Ken Raeburn <address@hidden
> schrieb am Mo., 29. Mai 2017 um 11:33 Uhr:
Ken Raeburn <address@hidden
> schrieb am So., 28. Mai 2017 um 13:07 Uhr:
On May 21, 2017, at 04:53, Paul Eggert <address@hidden> wrote:
> Ken Raeburn wrote:
>> The Guile project has taken this idea pretty far; they’re generating ELF object files with a few special sections for Guile objects, using the standard DWARF sections for debug information, etc. While it has a certain appeal (making C modules and Lisp files look much more similar, maybe being able to link Lisp and C together into one executable image, letting GDB understand some of your data), switching to a machine-specific format would be a pretty drastic change, when we can currently share the files across machines.
> Although it does indeed sound like a big change, I don't see why it would prevent us from sharing the files across machines. Emacs can use standard ELF and DWARF format on any platform if Emacs is doing the loading. And there should be some software-engineering benefit in using the same format that Guile uses.
Sorry for the delay in responding.
The ELF format has header fields indicating the word size, endianness, machine architecture (though there’s a value for “none”), and OS ABI. Some fields vary in size or order depending on whether the 32-bit or 64-bit format is in use. Some other format details (e.g., relocation types, interpretation of certain ranges of values in some fields) are architecture- or OS-dependent; we might not care about many of those details, but relocations are likely needed if we want to play linking games or use DWARF.

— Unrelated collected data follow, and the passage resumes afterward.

(** C1, as stated, fails: the page shows "a" when the typewriter for "ab"
    is paused right after construction, and "ab" as soon as [resume]
    returns, before any timer runs. *)
Lemma resume_shows_next_prefix :
  let s := final (TypingEffect.new (Some "") (Many ["ab"])
                    TypingEffect.default_options (idle_at 0)) in
  typing_driven s
  /\ TypingEffect.shown (TypingEffect.pause s) = "a"
  /\ TypingEffect.shown (final (TypingEffect.resume (TypingEffect.pause s)))
     = "ab"
  /\ TypingEffect.shown (final (TypingEffect.resume (TypingEffect.pause s)))
     <> TypingEffect.shown (TypingEffect.pause s).
Proof.
  cbn zeta. split; [constructor|].
  split; [vm_compute; reflexivity|].
  split; [vm_compute; reflexivity|].
  vm_compute. discriminate.
Qed.

(** C1, amended. [pause] leaves the text index, the character count, the
    direction and the sink as they are, sets the paused flag and, on an
    instance that holds its timer, leaves nothing pending. [resume] after
    it does not wait for a timer: it runs the tick that was cancelled at
    once, so the sink shows the next prefix of the current text (one
    character more when typing, one less when deleting). *)
Theorem pause_keeps_resume_steps (s : TypingEffect.state) (e t : string) :
  TypingEffect.isPaused s = false ->
  TypingEffect.element s = Some e ->
  js_index (TypingEffect.texts s) (TypingEffect.currentTextIndex s) = Some t ->
  let p := TypingEffect.pause s in
  TypingEffect.currentTextIndex p = TypingEffect.currentTextIndex s
  /\ TypingEffect.currentCharIndex p = TypingEffect.currentCharIndex s
  /\ TypingEffect.isDeleting p = TypingEffect.isDeleting s
  /\ TypingEffect.shown p = TypingEffect.shown s
  /\ TypingEffect.isPaused p = true
  /\ (typing_tracks s -> pending (TypingEffect.timers p) = [])
  /\ TypingEffect.resume p = TypingEffect.type (TypingEffect.stop s)
  /\ TypingEffect.shown (final (TypingEffect.resume p))
     = js_prefix (if TypingEffect.isDeleting s
                  then TypingEffect.currentCharIndex s - 1
                  else TypingEffect.currentCharIndex s + 1) t.
Proof.
  intros Hp He Ht p.
  assert (Hres : TypingEffect.resume p = TypingEffect.type (TypingEffect.stop s)).
  { subst p. unfold TypingEffect.resume, TypingEffect.start, TypingEffect.pause.
    rewrite stop_with_paused. f_equal.
    rewrite <- (with_paused_same (TypingEffect.stop s)) at 2.
    rewrite (proj2 (proj2 (proj2 (proj2 (proj2 (proj2
               (stop_keeps s))))))), Hp.
    now destruct (TypingEffect.stop s). }
  destruct (stop_keeps (TypingEffect.with_paused true s))
    as (K1 & K2 & K3 & K4 & K5 & K6 & K7).
  destruct (stop_keeps s) as (S1 & S2 & S3 & S4 & S5 & S6 & S7).
  subst p. unfold TypingEffect.pause in *.
  repeat split; try assumption.
  - unfold TypingEffect.shown. now rewrite K1.
  - intros [Hh _]. now apply (stop_idle (TypingEffect.with_paused true s)).
  - rewrite Hres.
    rewrite (type_shows (TypingEffect.stop s) e t).
    + now rewrite S5, S6.
    + now rewrite S7.
    + now rewrite S1.
    + now rewrite S2, S4.
Qed.

Lemma pause_keeps_resume_steps_witness :
  let s := final (TypingEffect.new (Some "") (Many ["ab"])
                    TypingEffect.default_options (idle_at 0)) in
  TypingEffect.currentCharIndex (TypingEffect.pause s) = 1
  /\ TypingEffect.shown (final (TypingEffect.resume (TypingEffect.pause s)))
     = "ab".
Proof.
  intros s.
  destruct (pause_keeps_resume_steps s "a" "ab")
    as (_ & H2 & _ & _ & _ & _ & _ & H8);
    [reflexivity | reflexivity | reflexivity |].
  split; [exact H2 | exact H8].
Defined.

(** C2, as stated, fails for [resume]: called on a running typewriter it
    types the next character at once and leaves two timers pending. *)
Lemma resume_on_active_ticks :
  let s := final (TypingEffect.new (Some "") (Many ["ab"])
                    TypingEffect.default_options (idle_at 0)) in
  TypingEffect.isPaused s = false
  /\ TypingEffect.shown s = "a"
  /\ length (pending (TypingEffect.timers s)) = 1%nat
  /\ TypingEffect.resume s <> Returned s
  /\ TypingEffect.shown (final (TypingEffect.resume s)) = "ab"
  /\ length (pending (TypingEffect.timers (final (TypingEffect.resume s))))
     = 2%nat.
Proof.
  cbn zeta. repeat split; try (vm_compute; reflexivity).
  intros H.
  apply (f_equal (fun o => TypingEffect.shown (final o))) in H.
  vm_compute in H. discriminate.
Qed.

(** C2, amended. [pause] is idempotent. [resume] has no guard: on an
    instance that is not paused it is one more call of [type], and the
    timers that were pending stay pending next to the one it adds. *)
Theorem pause_idempotent_resume_unguarded (s : TypingEffect.state) :
  TypingEffect.pause (TypingEffect.pause s) = TypingEffect.pause s
  /\ (TypingEffect.isPaused s = false ->
      TypingEffect.resume s = TypingEffect.type s)
  /\ (forall tm,
        In tm (pending (TypingEffect.timers s)) ->
        In tm (pending (TypingEffect.timers (final (TypingEffect.resume s))))).
Proof.
  split; [|split].
  - unfold TypingEffect.pause.
    rewrite !stop_with_paused, stop_stop. now destruct (TypingEffect.stop s).
  - intros Hp. unfold TypingEffect.resume, TypingEffect.start.
    rewrite <- Hp. now rewrite with_paused_same.
  - intros tm Hin. unfold TypingEffect.resume, TypingEffect.start.
    destruct (type_effect (TypingEffect.with_paused false s))
      as (e & ti & ci & d & [H | (dl & _ & H)]); rewrite H; cbn.
    + exact Hin.
    + apply in_or_app. now left.
Qed.

(** ** [MultiLineTypingEffect] *)

Lemma js_index_nat {T : Type} (l : list T) (i : nat) :
  js_index l (Z.of_nat i) = l !! i.
Proof.
  unfold js_index. destruct (Z.ltb_spec (Z.of_nat i) 0); [lia|].
  now rewrite Nat2Z.id.
Qed.

Section MultiLineFacts.
Import MultiLine.
Implicit Types (s : state).

(** What one call of [typeLine] can do to the instance: it changes the
    position and the line elements at most, and either leaves the timers
    alone or registers one (cancelling nothing) and keeps its handle. *)
Lemma typeLine_effect s :
  exists li ci els,
    final (typeLine s)
    = State (container s) (lines s) (opts s) li ci (timeoutId s) els
            (timers s)
    \/ exists delay,
        final (typeLine s)
        = State (container s) (lines s) (opts s) li ci
            (Some (next_id (timers s))) els
            (snd (setTimeout tt delay (timers s))).
Proof.
  unfold typeLine. destruct s as [c ls o li ci h els k]. cbn.
  destruct (_ <=? _); [cbn; eauto 10|].
  destruct (js_index ls li) as [line|]; [|cbn; eauto 10].
  unfold set_line, with_position, with_elements, schedule, with_timer. cbn.
  destruct (ci <? js_length line); cbn;
    destruct (js_index els li); cbn; eauto 10.
Qed.

Lemma typeLine_idle_tracks s :
  0 < next_id (timers s) -> pending (timers s) = [] ->
  multiline_tracks (final (typeLine s)).
Proof.
  intros Hn Hp.
  destruct (typeLine_effect s) as (li & ci & els & [H | (dl & H)]);
    rewrite H; split; cbn; try lia; auto.
  right. eexists. rewrite Hp. cbn. split; [reflexivity|].
  split; [reflexivity|]. cbn. lia.
Qed.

I think Guile is using whatever the native word size and architecture are. If we do that for Emacs, they’re not portable between platforms. Currently it works for me to put my Lisp files, both source and compiled, into ~/elisp and use them from different kinds of machines if my home directory is NFS-mounted.
We could instead pick fixed values (say, architecture “none”, little-endian, 32-bit), but then there’s no guarantee that we could use any of the usual GNU tools on them without a bunch of work, or that we’d ever be able to use non-GNU tools to treat them as object files. Then again, we couldn’t expect to do the latter portably anyway, since some of the platforms don’t even use ELF.
Is there any significant advantage of using ELF, or could this just use one of the standard binary serialization formats (protobuf, flatbuffer, ...)?
That’s an interesting idea. If one of the popular serialization libraries is compatibly licensed, easy to use, and performs well, it may be better than rolling our own.
I've tried this out (with flatbuffers), but I haven't seen significant speed improvements. It might very well be the case that during loading the reader is already fast enough (e.g. for ELC files it doesn't do any decoding), and it's the evaluator that's too slow.
What’s your test case, and how are you measuring the performance?
In my tests with the one big elc file, using the Linux “perf” tool, it seems that readchar, read1, encode_char, and ungetc are where a good chunk of CPU time is still spent — about 1/4 in my testing with the “big elc file” code. My experiment in May cut down a chunk of the overall run time (start in batch mode, print a message, and exit) with some ugly reader syntax hacks. Tests with smaller files may have different characteristics though…